E é exatamente devido à morte de Fátima que o medo se instalou no bairro onde ela residia. Grávida de dois meses e mãe de um filho de 5 anos, a dona de casa Andréia Rodrigues Bráulio, 27 anos, conta que o padrasto foi infectado pelo mosquito Aedes aegypti neste ano e está assustada com a possibilidade de outras pessoas de sua família também ficarem doentes.

O problema do entulho é agravado, pois, no bairro, muitos dos moradores sobrevivem como catadores de recicláveis. "Não somos contra o trabalho deles, mas é preciso ter o mínimo de higiene. Os agentes da prefeitura vêm aqui e ficam sem ter o que fazer, porque a quantidade de lixo é imensa. Acabam só orientando, tirando água de pratinhos e garrafas, mas é claro que só isso não resolve", denuncia a cabeleireira Ana Maria de Souza, 40 anos. Por conta de toda a preocupação diante da gravidade do problema, muitos moradores decidiram limpar e capinar, por conta própria, alguns terrenos do bairro. A falta de nebulização também é preocupante. Segundo a vizinhança, o fumacê não é passado no bairro há pelo menos dois anos.


Sob suspeita


Além dos dois óbitos já confirmados, outra morte ainda é investigada pela Secretaria de Saúde. O garoto Marcos Kazui Soga, de 4 anos, morreu na quinta-feira com vários sintomas compatíveis à doença.

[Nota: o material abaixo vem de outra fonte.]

Lemma pairing_awaits (ms : list string) (tr : list event) (o : outcome value) :
  accepts (pairing_ok ms) pairing_next (pairing_fin ms) None tr o ->
  forall pre p ans post,
    tr = pre ++ (Await p, ans) :: post ->
    exists pre' obj m args,
      pre = pre' ++ [(Invoke obj m args, Returns p)] /\ In m ms.
Proof.
  intros H pre p ans post ->.
  apply accepts_app in H. destruct H as [[Hok _] _]. simpl in Hok.
  destruct Hok as [obj [m [args [Hprev Hmem]]]].
  destruct pre as [| e pre] using rev_ind.
  - discriminate Hprev.
  - rewrite pairing_state_last in Hprev. injection Hprev as ->.
    exists pre, obj, m, args. split; [reflexivity | apply mem_In; exact Hmem].
Qed.

Lemma pairing_awaited (ms : list string) (tr : list event) (o : outcome value) :
  accepts (pairing_ok ms) pairing_next (pairing_fin ms) None tr o ->
  forall pre obj m args p post,
    tr = pre ++ (Invoke obj m args, Returns p) :: post ->
    In m ms ->
    exists ans post', post = (Await p, ans) :: post'.
Proof.
  intros H pre obj m args p post -> Hin.
  apply mem_In in Hin.
  apply accepts_app in H. destruct H as [_ H]. unfold pairing_next at 2 in H.
  destruct post as [| e post]; simpl in H.
  - rewrite Hin in H. discriminate H.
  - destruct H as [[_ Hnext] _]. rewrite Hin in Hnext.
    destruct Hnext as [ans ->]. exists ans, post. reflexivity.
Qed.

Ltac reduce_pairing :=
  cbn [pairing_ok pairing_next pairing_fin fst snd mem existsb orb
       String.eqb Ascii.eqb Bool.eqb awaited_methods].

Ltac solve_pairing :=
  split;
  [ first [exact I | do 3 eexists; split; reflexivity]
  | first [exact I | eexists; reflexivity] ].

Lemma snippets_pairing (s : snippet) :
  monitored (pairing_ok (awaited_methods s)) pairing_next
    (pairing_fin (awaited_methods s)) None (snippet_prog s).
Proof.
  destruct s; unfold_snippets.
  all: follow reduce_pairing solve_pairing ltac:(first [exact I | reflexivity]).
Qed.

(** C2.  In every snippet function an [await] is applied only to the
    value just returned by [requestAdapter], by [requestDevice] or, in
    [doubleGPU] alone, by [mapAsync]; nothing comes between the call and
    its [await], and each of these calls is awaited as soon as it
    returns. *)
Theorem only_acquisition_and_mapping_awaited :
  forall (Host : Type) (respond : Host -> request -> response * Host)
         (h : Host) (s : snippet),
    let tr := trace (run respond (snippet_prog s) h) in
    (forall pre p ans post,
        tr = pre ++ (Await p, ans) :: post ->
        exists pre' obj m args,
          pre = pre' ++ [(Invoke obj m args, Returns p)]
          /\ In m (awaited_methods s))
    /\ (forall pre obj m args p post,
           tr = pre ++ (Invoke obj m args, Returns p) :: post ->
           In m (awaited_methods s) ->
           exists ans post', post = (Await p, ans) :: post').
Proof.
  intros Host respond h s tr.
  pose proof (@monitored_run _ _ _ _ _ _ (snippets_pairing s) _ respond h) as H.
  split.
  - exact (pairing_awaits _ _ _ H).
  - exact (pairing_awaited _ _ _ H).
Qed.

(** The first [await] of [doubleGPU]. *)
Lemma awaited_witness :
  exists pre' obj m args,
    [(GetProp navigator "gpu", Returns (VHost 0));
     (Invoke (VHost 0) "requestAdapter" [], Returns (VHost 1))]
    = pre' ++ [(Invoke obj m args, Returns (VHost 1))]
    /\ In m (awaited_methods (DoubleGPU [])).
Proof.
  exact (proj1 (@only_acquisition_and_mapping_awaited _ scripted no_adapter
                  (DoubleGPU []))
           [(GetProp navigator "gpu", Returns (VHost 0));
            (Invoke (VHost 0) "requestAdapter" [], Returns (VHost 1))]
           (VHost 1) (Returns VNull) [] eq_refl).
Defined.

Ltac dismiss_incomplete :=
  let v := fresh "v" in
  let Hv := fresh "Hv" in
  let Hu := fresh "Hu" in
  intros [v [Hv Hu]];
  first [ discriminate Hv
        | injection Hv as Hv; subst v; exfalso; apply Hu; reflexivity ].

Ltac in_trace := solve [simpl; repeat first [left; reflexivity | right]].

(** ** The rendering calls *)

Ltac compute_calls :=
  cbv [api_calls render_calls filter map fst app method_of mem existsb orb
       rendering_methods String.eqb Ascii.eqb Bool.eqb
       device context format module pipeline view encoder pass commandBuffer
       queue red_triangle_shader render_pipeline_descriptor
       render_pass_descriptor
       Fundamentals.set_view Fundamentals.renderPassDescriptor
       InterStageVariables.set_view InterStageVariables.renderPassDescriptor
       get_field set_field].

Ltac leaf_shader :=
  cbv beta; unfold draws_with_shader;
  first
    [ dismiss_incomplete
    | intros _;
      eexists (mkHandles _ _ _ _ _ _ _ _ _ _); eexists;
      split; [reflexivity |];
      split; [in_trace |];
      split; [in_trace |];
      match goal with
      | H : truthy ?f = _ |- context [truthy ?f] => rewrite H
      end;
      first
        [ compute_calls; reflexivity
        | eexists; split; [in_trace | compute_calls; reflexivity] ] ].

Lemma shader_calls (shader fragmentShader : value) :
  wp (InterStageVariables.drawTriangleWithShader shader fragmentShader)
    (draws_with_shader shader fragmentShader).
Proof. unfold_snippets. exec leaf_shader. Qed.

(** ** The theme's transform *)

Lemma string_length_append (s1 s2 : string) :
  String.length (s1 ++ s2)%string = String.length s1 + String.length s2.
Proof.
  induction s1 as [| a s1 IH]; simpl; [reflexivity | rewrite IH; reflexivity].
Qed.

(** C10.  For every string [c], [braces c] is ["(() => "], then [c], then
    [")()"]: the text of an arrow function without parameters whose body
    is [c], called at once without arguments.  The result is ten
    characters longer than [c]. *)
Theorem braces_wraps_in_called_arrow :
  forall c : string,
    Theme.braces c = ("(() => " ++ c ++ ")()")%string
    /\ String.length (Theme.braces c) = String.length c + 10.
Proof.
  intro c. unfold Theme.braces. simpl Theme.template_literal. split.
  - reflexivity.
  - simpl. rewrite string_length_append. simpl. lia.
Qed.

(** The braces cells of the pages start with [{] and end with [}]; the
    transform turns such a block into the body of the arrow function. *)
Example braces_on_block :
  Theme.braces "{ return 1; }" = "(() => { return 1; })()".
Proof. reflexivity. Qed.

(** * Further properties of the pages' code *)

(** ** Template literals *)

Lemma substring_skip (a rest : string) (n : nat) :
  substring (String.length a) n (a ++ rest)%string = substring 0 n rest.
Proof. induction a as [| c a IH]; simpl; [reflexivity | exact IH]. Qed.

Lemma substring_take (s rest : string) :
  substring 0 (String.length s) (s ++ rest)%string = s.
Proof.
  induction s as [| c s IH]; simpl.
  - destruct rest; reflexivity.
  - rewrite IH. reflexivity.
Qed.

(** The substitution of a three-part template literal can be read back
    from the result. *)
Lemma template_substitution_recovered (before s after : string) :
  substring (String.length before) (String.length s)
    (Theme.template_literal
       [Theme.Cooked before; Theme.Subst s; Theme.Cooked after]) = s.
Proof.
  simpl. rewrite substring_skip. apply substring_take.
Qed.

Lemma template_length (before s after : string) :
  String.length
    (Theme.template_literal
       [Theme.Cooked before; Theme.Subst s; Theme.Cooked after])
  = String.length before + String.length s + String.length after.
Proof.
  simpl. rewrite !string_length_append. simpl. lia.
Qed.

(** Two results of one template have equal substitutions. *)
Lemma template_injective (before after s s' : string) :
  Theme.template_literal [Theme.Cooked before; Theme.Subst s; Theme.Cooked after]
  = Theme.template_literal
      [Theme.Cooked before; Theme.Subst s'; Theme.Cooked after] ->
  s = s'.
Proof.
  intro Heq.
  assert (Hlen : String.length s = String.length s').
  { apply (f_equal String.length) in Heq. rewrite !template_length in Heq. lia. }
  rewrite <- (template_substitution_recovered before s after), Heq, Hlen.
  apply template_substitution_recovered.
Qed.

(** X1.  The code given to [braces] can be read back from its result:
    it is the substring of the result that starts at position 7 and has
    the length of the code; so [braces] maps different codes to
    different texts. *)
Theorem braces_code_recovered :
  forall c : string,
    substring 7 (String.length c) (Theme.braces c) = c
    /\ forall c', Theme.braces c = Theme.braces c' -> c = c'.
Proof.
  intro c. split.
  - exact (template_substitution_recovered "(() => " c ")()").
  - intros c' Heq. exact (template_injective "(() => " ")()" c c' Heq).
Qed.

Lemma braces_code_recovered_witness :
  substring 7 13 (Theme.braces "{ return 1; }") = "{ return 1; }"
  /\ "{ return 1; }" = "{ return 1; }".
Proof.
  split.
  - exact (proj1 (braces_code_recovered "{ return 1; }")).
  - exact (proj2 (braces_code_recovered "{ return 1; }") "{ return 1; }"
             eq_refl).
Defined.

(** ** [drawTriangleWithFragmentShader] *)

Lemma fragment_program (fragment : string) :
  InterStageVariables.drawTriangleWithFragmentShader fragment
  = InterStageVariables.drawTriangleWithShader (rgb_with_fragment fragment)
      VUndefined.
Proof. reflexivity. Qed.

(** X2.  A completed run of [drawTriangleWithFragmentShader], on any
    browser and for any fragment source, makes the rendering calls of
    [drawTrianglesToTextures] with one shader module, created from the
    descriptor labelled "our hardcoded rgb triangle shaders" whose source
    is the rgb vertex shader followed by the fragment; the module serves
    both stages of the pipeline. *)
Theorem fragment_variant_calls :
  forall (Host : Type) (respond : Host -> request -> response * Host)
         (h : Host) (fragment : string),
    let r := run respond
               (InterStageVariables.drawTriangleWithFragmentShader fragment) h in
    completes (result r) ->
    exists x,
      api_calls (trace r)
      = render_calls [rgb_with_fragment fragment] (module x) x
      /\ In (Invoke (device x) "createShaderModule"
               [rgb_with_fragment fragment], Returns (module x)) (trace r).
Proof.
  intros Host respond h fragment r Hc. unfold r in *.
  rewrite fragment_program in *.
  destruct (wp_run _ _ _ (shader_calls (rgb_with_fragment fragment) VUndefined)
              _ respond h Hc) as [x [created [_ [_ [Hmod Hcalls]]]]].
  exists x. split; [exact Hcalls | exact Hmod].
Qed.

Lemma fragment_variant_witness :
  exists x,
    api_calls (trace (run (Browser.respond ieee)
                        (InterStageVariables.drawTriangleWithFragmentShader
                           "@fragment fn fs() -> @location(0) vec4f { return vec4f(1); }")
                        Browser.initial))
    = render_calls
        [rgb_with_fragment
           "@fragment fn fs() -> @location(0) vec4f { return vec4f(1); }"]
        (module x) x
    /\ In (Invoke (device x) "createShaderModule"
             [rgb_with_fragment
                "@fragment fn fs() -> @location(0) vec4f { return vec4f(1); }"],
           Returns (module x))
         (trace (run (Browser.respond ieee)
                   (InterStageVariables.drawTriangleWithFragmentShader
                      "@fragment fn fs() -> @location(0) vec4f { return vec4f(1); }")
                   Browser.initial)).
Proof.
  apply (fragment_variant_calls _ (Browser.respond ieee) Browser.initial).
  exists (VHost 6). split; [vm_compute; reflexivity | discriminate].
Defined.

(** X3.  The fragment source given to [drawTriangleWithFragmentShader]
    can be read back from the source of the descriptor it builds, after
    the rgb vertex shader; different fragments give different shader
    sources. *)
Theorem fragment_source_recovered :
  forall fragment : string,
    substring (String.length InterStageVariables.rgb_vertex_prefix)
      (String.length fragment) (source_of (rgb_with_fragment fragment))
    = fragment
    /\ forall fragment',
        rgb_with_fragment fragment = rgb_with_fragment fragment' ->
        fragment = fragment'.
Proof.
  intro fragment. split.
  - exact (template_substitution_recovered _ fragment _).
  - intros fragment' Heq.
    apply (f_equal source_of) in Heq.
    exact (template_injective _ _ fragment fragment' Heq).
Qed.

Lemma fragment_source_recovered_witness :
  substring (String.length InterStageVariables.rgb_vertex_prefix) 2
    (source_of (rgb_with_fragment "fs")) = "fs"
  /\ "fs" = "fs".
Proof.
  split.
  - exact (proj1 (fragment_source_recovered "fs")).
  - exact (proj2 (fragment_source_recovered "fs") "fs" eq_refl).
Defined.

(** ** The requests of [doubleGPU] *)

Ltac leaf_wiring numbers :=
  cbv beta; unfold compute_wiring;
  first
    [ dismiss_incomplete
    | intros _;
      eexists (mkCompute _ _ _ _ _ _ _ _ _ _ _ _ _ _ _ _ _ _ _
                         _ _ _ _ _ _ _ _ _ _);
      replace (List.length (Float32Array_from numbers))
        with (List.length numbers)
        by (unfold Float32Array_from; rewrite length_map; reflexivity);
      reflexivity ].

Lemma doubleGPU_wiring (numbers : list float64) :
  wp (Fundamentals.doubleGPU numbers) (compute_wiring numbers).
Proof. unfold_snippets. exec ltac:(leaf_wiring numbers). Qed.

(** X6.  Every completed run of [doubleGPU], on any browser, is made of
    the 29 requests of [doubleGPU_requests], in that order, each argument
    being the answer to the request that produced it: the buffer that
    receives the input, that is bound at binding 0 and that is the source
    of the copy is the object returned for the work buffer; the
    destination of the copy is the object returned for the result buffer,
    the one that is then mapped, read through a [slice] of its mapped
    range and unmapped last; both buffers have the byte length of the
    input, the copy has the size the browser reports for the result
    buffer, and the dispatch has one workgroup for each number. *)
Theorem doubleGPU_request_sequence :
  forall (Host : Type) (respond : Host -> request -> response * Host)
         (h : Host) (numbers : list float64),
    let r := run respond (Fundamentals.doubleGPU numbers) h in
    completes (result r) ->
    exists x,
      trace r = combine (doubleGPU_requests numbers x)
                        (map Returns (doubleGPU_answers x)).
Proof.
  intros Host respond h numbers r.
  exact (wp_run _ _ _ (doubleGPU_wiring numbers) _ respond h).
Qed.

Entretanto, a causa da morte ainda não foi confirmada. "Ainda não confirmamos que essa morte foi em decorrência da dengue hemorrágica. Essa confirmação demorará um pouco ainda, pois, também há a hipótese de que ele tenha morrido vítima de leishmaniose. Então, estamos nas investigações", explica o secretário municipal de Saúde Fernando Monti.